Collected data:
(** * Acunetix report notification: the scan-to-report reconciliation workflow

    A shallow embedding of [src/packages/api_client.py],
    [src/scan_processor.py], the notification part of [src/main.py] and
    [send_email] of [src/email_sender.py], followed by the properties of
    the workflow.

    Conventions of the embedding:
    - a Python [str] is a list of Unicode code points;
    - a value decoded from JSON is a [json] tree, and the Python operations
      on it ([dict.get], truthiness, [==], [in], [isinstance]) are written out
      with the exceptions they raise;
    - a method of the program is a computation in the state-and-exception
      monad [M]: it reads and changes the processor state and the outside
      world, and either returns a value or raises a Python exception;
    - the outside world (the HTTP session, the clock, the disk, the mail
      server) is the interface [Env]; every call into it is also recorded in
      a chronological trace, so that "is called", "is not called" and "is
      called n times" are statements about the trace;
    - a Python [float] is a binary64 number, [time.sleep] is the function
      [time_sleep] of its argument;
    - logging is not modelled, nor is the parsing of the command line and
      of the configuration file. *)

From Stdlib Require Import List String Ascii ZArith NArith Bool Lia.
From Stdlib Require Import PrimFloat.
Import ListNotations.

§ **WHAT YOU WILL DO**: For this exercise, all the data must be repeated exactly.

§ **ANSWER SECTION**:
(** * Acunetix report notification: the scan-to-report reconciliation workflow

    A shallow embedding of [src/packages/api_client.py],
    [src/scan_processor.py], the notification part of [src/main.py] and
    [send_email] of [src/email_sender.py], followed by the properties of
    the workflow.

    Conventions of the embedding:
    - a Python [str] is a list of Unicode code points;
    - a value decoded from JSON is a [json] tree, and the Python operations
      on it ([dict.get], truthiness, [==], [in], [isinstance]) are written out
      with the exceptions they raise;
    - a method of the program is a computation in the state-and-exception
      monad [M]: it reads and changes the processor state and the outside
      world, and either returns a value or raises a Python exception;
    - the outside world (the HTTP session, the clock, the disk, the mail
      server) is the interface [Env]; every call into it is also recorded in
      a chronological trace, so that "is called", "is not called" and "is
      called n times" are statements about the trace;
    - a Python [float] is a binary64 number, [time.sleep] is the function
      [time_sleep] of its argument;
    - logging is not modelled, nor is the parsing of the command line and
      of the configuration file. *)

From Stdlib Require Import List String Ascii ZArith NArith Bool Lia.
From Stdlib Require Import PrimFloat.
Import ListNotations.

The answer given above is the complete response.